Exercise details> Which lines below contain "negb"? Pull them out.

Input records>

(** X13. In the pass over a Deployed release, when the server refuses the
    [Update] that carries the label and the finalizer, the pass sends the
    same object once more and returns what the second call returns: the
    first error is dropped, so that the result is a requeue with no error
    when the second call goes through; the source is not looked at in
    this pass. *)
Theorem deployed_pass_returns_the_retry
  (calculateRelease : list ModuleRelease -> Prediction) (c : Controller)
  (roMR stored : ModuleRelease) (w : World) (e : error)
  (second : option error) (rest : list (option error)) :
  Phase (Status roMR) = PhaseDeployed ->
  apiFaults w = Some e :: second :: rest ->
  server w !! ObjectName roMR = Some stored ->
  ∃ obj w',
    createOrUpdateReconcile calculateRelease c roMR w
    = Done ((requeue, second), w')
    ∧ callsSince w w'
      = [UpdateCall obj false; UpdateCall obj (bool_decide (second = None))]
    ∧ ContainsFinalizer (Finalizers obj) fsReleaseFinalizer = true
    ∧ Labels obj !! "status" = Some "deployed"
    ∧ serverSources w' = serverSources w
    ∧ apiFaults w' = rest.
Proof.
  intros Hph Hfaults Hs. unfold createOrUpdateReconcile. rewrite Hph.
  rewrite (bool_decide_eq_false_2 (PhaseDeployed = "")) by done.
  rewrite (bool_decide_eq_false_2 (PhaseDeployed = PhaseSuperseded)) by done.
  rewrite (bool_decide_eq_false_2 (PhaseDeployed = PhaseSuspended)) by done.
  rewrite (bool_decide_eq_true_2 (PhaseDeployed = PhaseDeployed)) by done.
  cbn [orb].
  set (mr0 := if negb (ContainsFinalizer (Finalizers roMR) fsReleaseFinalizer)
              then SetFinalizers roMR
                     (AddFinalizer (Finalizers roMR) fsReleaseFinalizer)
              else roMR).
  assert (Hmr0 : ObjectName mr0 = ObjectName roMR
                 ∧ ContainsFinalizer (Finalizers mr0) fsReleaseFinalizer = true).
  { subst mr0. destruct (ContainsFinalizer _ _) eqn:Ec; simpl; [done|].
    split; [done|]. apply ContainsFinalizer_Add. }
  destruct Hmr0 as [Hn0 Hfin0].
  set (obj := addLabels mr0 {["status" := ToLower PhaseDeployed]}).
  destruct (addLabels_fields mr0 {["status" := ToLower PhaseDeployed]})
    as (Hn & _ & Hfi & _). fold obj in Hn, Hfi.
  assert (Hlab : Labels obj !! "status" = Some "deployed").
  { subst obj. unfold addLabels. case_bool_decide; simpl.
    - by rewrite lookup_singleton_eq.
    - rewrite lookup_union, lookup_singleton_eq.
      by destruct (Labels mr0 !! "status"). }
  exists obj.
  unfold updateModuleRelease, Update, nextAnswer, record. unfoldM.
  rewrite Hfaults. simpl.
  destruct second as [e2|]; simpl.
  - eexists. split; [done|]. simpl. unfold callsSince; simpl.
    rewrite <- app_assoc, drop_app_length. by rewrite Hfi.
  - rewrite Hn, Hn0, Hs. eexists. split; [done|]. simpl.
    unfold callsSince; simpl.
    rewrite <- app_assoc, drop_app_length. by rewrite Hfi.
Qed.

Lemma deployed_pass_returns_the_retry_witness :
  ∃ w', createOrUpdateReconcile specPredictor (NewController "/ext") modA100
          (setApiFaults (worldOf fsModA [modA100])
             [Some (errorString "conflict"); None])
        = Done ((requeue, None), w')
        ∧ serverSources w' = serverSources (worldOf fsModA [modA100]).
Proof.
  destruct (deployed_pass_returns_the_retry specPredictor (NewController "/ext")
              modA100 modA100
              (setApiFaults (worldOf fsModA [modA100])
                 [Some (errorString "conflict"); None])
              (errorString "conflict") None [] eq_refl eq_refl)
    as (obj & w' & Hrun & _ & _ & _ & Hss & _).
  - vm_compute. reflexivity.
  - exists w'. split; [exact Hrun|exact Hss].
Defined.

(** ** The pass over a release that has no release of its module in the
    cache *)

(** X14. When the cache holds no release with the label [module] of the
    release at hand (it has no such label itself, say) and the predictor
    reports no deployed release, -1, for releases it was not given, the
    pass over a Pending release takes the empty list for one whose latest
    release is deployed and indexes it at -1: it panics, having written
    nothing. *)
Theorem pending_pass_panics_on_no_release
  (calculateRelease : list ModuleRelease -> Prediction) (c : Controller)
  (mr : ModuleRelease) (w : World) (found : string) (err : option error) :
  (∀ p r, releasesStore w !! p = Some r ->
     Labels r !! "module" ≠ Some (ModuleName (Spec mr))) ->
  currentReleaseIndex (calculateRelease []) = (-1)%Z ->
  findExistingModuleSymlink (symlinksDir c) (ModuleName (Spec mr)) (fs w)
  = Done (found, err) ->
  reconcilePendingRelease calculateRelease c mr w = Panic "index out of range".
Proof.
  intros Hnone Hcur Hwalk.
  assert (Hlist : filter (λ kv : string * ModuleRelease,
                            Labels kv.2 !! "module" = Some (ModuleName (Spec mr)))
                    (map_to_list (releasesStore w)) = []).
  { assert (Hall : Forall (λ kv : string * ModuleRelease,
                              Labels kv.2 !! "module"
                              ≠ Some (ModuleName (Spec mr)))
                      (map_to_list (releasesStore w))).
    { apply Forall_forall. intros [p r] Hin.
      apply elem_of_map_to_list in Hin. simpl. by eapply Hnone. }
    induction Hall as [|kv l Hkv _ IH]; [done|].
    by rewrite filter_cons_False. }
  unfold reconcilePendingRelease, listByModule, currentSymlink, restoreLatest.
  unfoldM. rewrite Hlist. simpl. rewrite Hwalk, Hcur.
  by destruct err.
Qed.

Lemma pending_pass_panics_on_no_release_witness :
  reconcilePendingRelease specPredictor (NewController "/ext") modBBare
    (worldOf fsEmpty [modBBare])
  = Panic "index out of range".
Proof.
  apply (pending_pass_panics_on_no_release specPredictor (NewController "/ext")
           modBBare (worldOf fsEmpty [modBBare]) "" None).
  - intros p r Hp.
    change (releasesStore (worldOf fsEmpty [modBBare]))
      with ({[ "mod-b-v2.0.0" := modBBare ]} : gmap string ModuleRelease) in Hp.
    apply lookup_singleton_Some in Hp as [_ <-]. discriminate.
  - reflexivity.
  - vm_compute. reflexivity.
Defined.

(** ** The pass over a release that is being deleted *)

Lemma RemoveAll_run (name : string) (x : FS) :
  match RemoveAll name x with
  | (Some _, x') => x' = x
  | (None, x') =>
      (∀ p, within name p -> nodes x' !! p = None)
      ∧ (∀ p, ¬ within name p -> nodes x' !! p = nodes x !! p)
  end.
Proof.
  unfold RemoveAll. destruct (faults x _); [done|]. simpl. split.
  - intros p Hp. apply map_lookup_filter_None. right. intros n _ Hno.
    by apply Hno.
  - intros p Hp. destruct (nodes x !! p) as [n|] eqn:E.
    + apply map_lookup_filter_Some. split; [done|]. simpl.
      intros Hw. by apply Hp.
    + apply map_lookup_filter_None. by left.
Qed.

Lemma callsSince_none (w w' : World) :
  apiLog w' = apiLog w -> callsSince w w' = [].
Proof. intros Hl. unfold callsSince. rewrite Hl. apply drop_all. Qed.

Lemma callsSince_one (w w' : World) (call : ApiCall) :
  apiLog w' = apiLog w ++ [call] -> callsSince w w' = [call].
Proof. intros Hl. unfold callsSince. by rewrite Hl, drop_app_length. Qed.

Lemma RemoveFinalizer_spec (f : list string) (finalizer g : string) :
  g ∈ RemoveFinalizer f finalizer <-> g ≠ finalizer ∧ g ∈ f.
Proof. unfold RemoveFinalizer. by rewrite list_elem_of_filter. Qed.

Lemma Update_timer (mr : ModuleRelease) (w w' : World) (e : option error) :
  Update mr w = Done (e, w') -> debounce w' = debounce w.
Proof.
  intros H. unfold Update, nextAnswer, record in H. unfoldMin H.
  repeat (simpl in H; casesin H); by simplify_eq.
Qed.

Section Delete.
Variable c : Controller.
Variable roMR : ModuleRelease.

Local Abbreviation payload :=
  (Join [externalModulesDir c; ModuleName (Spec roMR);
         "v" +:+ VersionString (Version (Spec roMR))]).
Local Abbreviation link :=
  (Join [externalModulesDir c; "modules";
         weighted (Weight (Spec roMR)) (ModuleName (Spec roMR))]).
Local Abbreviation released :=
  (SetFinalizers roMR (RemoveFinalizer (Finalizers roMR) fsReleaseFinalizer)).

(** The pass, step by step. *)
Lemma deleteReconcile_run (w w' : World) (res : Result) (err : option error) :
  deleteReconcile c roMR w = Done ((res, err), w') ->
  releasesStore w' = releasesStore w ∧ debounce w' = debounce w
  ∧ (∀ p, ¬ within payload p ->
       (Phase (Status roMR) = PhaseDeployed -> ¬ within link p) ->
       nodes (fs w') !! p = nodes (fs w) !! p)
  ∧ ((callsSince w w' = [] ∧ server w' = server w
      ∧ (err = None ->
         ContainsFinalizer (Finalizers roMR) fsReleaseFinalizer = false))
     ∨ (callsSince w w' = [UpdateCall released (bool_decide (err = None))]
        ∧ ContainsFinalizer (Finalizers roMR) fsReleaseFinalizer = true
        ∧ (err = None ->
           Finalizers <$> server w' !! ObjectName roMR
           = Some (Finalizers released))))
  ∧ (callsSince w w' ≠ [] ∨ err = None ->
     (∀ p, within payload p -> nodes (fs w') !! p = None)
     ∧ (Phase (Status roMR) = PhaseDeployed ->
        ∀ p, within link p -> nodes (fs w') !! p = None)).
Proof.
  intros H. unfold deleteReconcile in H. cbv zeta in H.
  unfold bind at 1, onFS at 1 in H.
  pose proof (RemoveAll_run payload (fs w)) as H1.
  destruct (RemoveAll payload (fs w)) as [[e1|] x1].
  { (* the payload could not be removed *)
    injection H as <- <- <-. subst x1. simpl.
    do 3 (split; [done|]). split.
    - left. by rewrite callsSince_none.
    - rewrite callsSince_none by done. by intros [|]. }
  destruct H1 as [Hgone1 Hkeep1].
  unfold bind at 1 in H.
  set (w1 := setFs w x1) in *.
  assert (Hstep : ∃ e2 w2,
            (if bool_decide (Phase (Status roMR) = PhaseDeployed)
             then onFS (RemoveAll link) else ret None) w1 = Done (e2, w2)
            ∧ releasesStore w2 = releasesStore w ∧ debounce w2 = debounce w
            ∧ apiLog w2 = apiLog w ∧ server w2 = server w
            ∧ (∀ p, ¬ within payload p ->
                 (Phase (Status roMR) = PhaseDeployed -> ¬ within link p) ->
                 nodes (fs w2) !! p = nodes (fs w) !! p)
            ∧ (e2 = None ->
               (∀ p, within payload p -> nodes (fs w2) !! p = None)
               ∧ (Phase (Status roMR) = PhaseDeployed ->
                  ∀ p, within link p -> nodes (fs w2) !! p = None))).
  { case_bool_decide as Hph.
    - unfold onFS. pose proof (RemoveAll_run link (fs w1)) as H2.
      destruct (RemoveAll link (fs w1)) as [[e2|] x2].
      + subst x2. eexists _, _. split; [done|]. simpl.
        do 4 (split; [done|]). split; [|done].
        intros p Hp _. by apply Hkeep1.
      + destruct H2 as [Hgone2 Hkeep2]. eexists _, _. split; [done|]. simpl.
        do 4 (split; [done|]). split.
        * intros p Hp Hl. rewrite Hkeep2 by auto. by apply Hkeep1.
        * intros _. split; [|done]. intros p Hp.
          destruct (decide (within link p)) as [Hin|Hout]; [by apply Hgone2|].
          rewrite Hkeep2 by done. by apply Hgone1.
    - eexists _, _. split; [done|]. simpl. do 4 (split; [done|]). split.
      + intros p Hp _. by apply Hkeep1.
      + intros _. split; [done|]. intros Hd. by destruct Hph. }
  destruct Hstep as (e2 & w2 & Hrun & Hr2 & Hd2 & Hl2 & Hs2 & Hkeep & Hgone).
  rewrite Hrun in H. clear Hrun. clearbody w1. destruct e2 as [e2|].
  { (* the link could not be removed *)
    injection H as <- <- <-. do 3 (split; [done|]). split.
    - left. by rewrite callsSince_none.
    - rewrite callsSince_none by done. by intros [|]. }
  specialize (Hgone eq_refl).
  destruct (ContainsFinalizer (Finalizers roMR) fsReleaseFinalizer) eqn:Hfin;
    cbn [negb] in H.
  - unfold bind in H.
    destruct (Update released w2) as [[e3 w3]| |] eqn:EU; [|done..].
    apply Update_timer in EU as Hd3.
    apply Update_inv in EU
      as (Hf3 & _ & _ & _ & Hr3 & _ & Hl3 & Hs3).
    assert (Hend : w' = w3 ∧ err = e3)
      by (destruct e3; by injection H as <- <- <-).
    destruct Hend as [-> ->]. clear H.
    split; [congruence|]. split; [congruence|]. split.
    { intros p Hp Hl. rewrite Hf3. by apply Hkeep. }
    assert (Hcalls : callsSince w w3
                     = [UpdateCall released (bool_decide (e3 = None))]).
    { apply callsSince_one. by rewrite Hl3, Hl2. }
    split.
    + right. split; [done|]. split; [done|]. intros He.
      destruct (Hs3 He) as (stored & _ & ->). simpl.
      by rewrite lookup_insert_eq.
    + intros _. rewrite Hf3. done.
  - injection H as <- <- <-. do 3 (split; [done|]). split.
    + left. by rewrite callsSince_none.
    + done.
Qed.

Solved problem>
  set (mr0 := if negb (ContainsFinalizer (Finalizers roMR) fsReleaseFinalizer)
    cbn [negb] in H.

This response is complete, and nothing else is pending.